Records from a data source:
——

(** Where nothing is loaded and no other thread runs yet, a coordinator whose
    options are coherent and whose limits have room for the reference catalog
    starts: its router runs and knows exactly the three reference models, the
    listener is open, and everything a serving router keeps holds. *)
Theorem coordinator_starts (o : CoordinatorOptions) (clock : Call Coordinator UnixMillis) (w : World Coordinator)
    (Halone : w_others w = []) (Hload : cn_load_on_start o = false)
    (Hoptions : options_validate (router_options o) = "") (Hproviders : 1 <= max_providers (cn_limits o))
    (Hmodels : 3 <= max_models (cn_limits o)) (Hhistory : 0 < max_route_history (cn_limits o)) :
  let '(r, w') := start_coordinator o clock make_catalog (inr tt) w in
  r = Some None /\ cd_listening (w_env w') = true /\
  cs_models (w_state w') = with_models ∅ (make_models make_catalog 1) /\
  (forall m, m ∈ make_models make_catalog 1 -> cs_models (w_state w') !! md_model_id m = Some m) /\
  serving_inv (w_state w') (w_state w') (w_ids w').
Proof.
  destruct w as [s0 ids e others]. cbn [w_others] in Halone. subst others. fold (alone s0 ids e).
  unfold start_coordinator. rewrite bind_run, construct_run. cbv beta iota. rewrite bind_run.
  destruct (start_fresh clock (router_options o) ids e Hoptions Hload) as (now & e1 & r & -> & Ha). cbv beta iota.
  rewrite Ha. cbn [negb].
  destruct (fresh_start_facts (router_options o) ids now) as (_ & _ & Hs & Hm & Hp & Hw & Hlimits & Hinv).
  change (op_limits (router_options o)) with (cn_limits o) in Hlimits, Hinv. specialize (Hinv Hhistory).
  revert Hs Hm Hp Hw Hlimits Hinv. generalize (fresh_start (router_options o) ids now), (router_init (router_options o) ids).2.
  intros s ids1 Hs Hm Hp Hw Hlimits Hinv.
  pose proof (reference_models_valid 1) as Hvalid. pose proof reference_model_ids as Hids.
  assert (Hnodup : NoDup (md_model_id <$> make_models make_catalog 1)).
  { rewrite Hids. by apply (bool_decide_unpack _), Is_true_true. }
  assert (Hlen : length (make_models make_catalog 1) = 3%nat).
  { pose proof (f_equal length Hids) as H. by rewrite length_fmap in H. }
  pose proof (catalog_calls_timeless make_catalog) as Htimeless. unfold catalog_calls in *.
  revert Hvalid Hnodup Hlen Htimeless. generalize (make_models make_catalog 1). intros ms Hvalid Hnodup Hlen Htimeless.
  destruct (catalog_accepted (reference_provider make_catalog) ms s) as [Hacc Hmodels']; try done;
    [rewrite Hlimits; lia|rewrite Hlimits, Hlen; lia|].
  destruct (call_all_alone clock _ s ids1 e1 Htimeless Hacc) as [e2 Hcall].
  rewrite bind_run, Hcall. cbv beta iota. rewrite bind_run. unfold change. rewrite ask_run. cbv beta iota.
  rewrite ret_run. split_and!; [done|done|exact Hmodels'| |].
  - intros m Hin. cbn [alone w_state]. rewrite Hmodels'. by apply with_models_lookup.
  - cbn [alone w_state w_ids]. match goal with |- serving_inv ?s' _ _ =>
      assert (serving_inv s s' ids1) as (H1 & H2 & H3 & _) by by apply run_calls_keep; try apply _ end.
    unfold serving_inv. split_and!; [exact H1|exact H2|exact H3|by intros id boot].
Qed.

——

Go through the records above and return every line that holds the string "Htimeless".

  pose proof (catalog_calls_timeless make_catalog) as Htimeless. unfold catalog_calls in *.
  revert Hvalid Hnodup Hlen Htimeless. generalize (make_models make_catalog 1). intros ms Hvalid Hnodup Hlen Htimeless.
  destruct (call_all_alone clock _ s ids1 e1 Htimeless Hacc) as [e2 Hcall].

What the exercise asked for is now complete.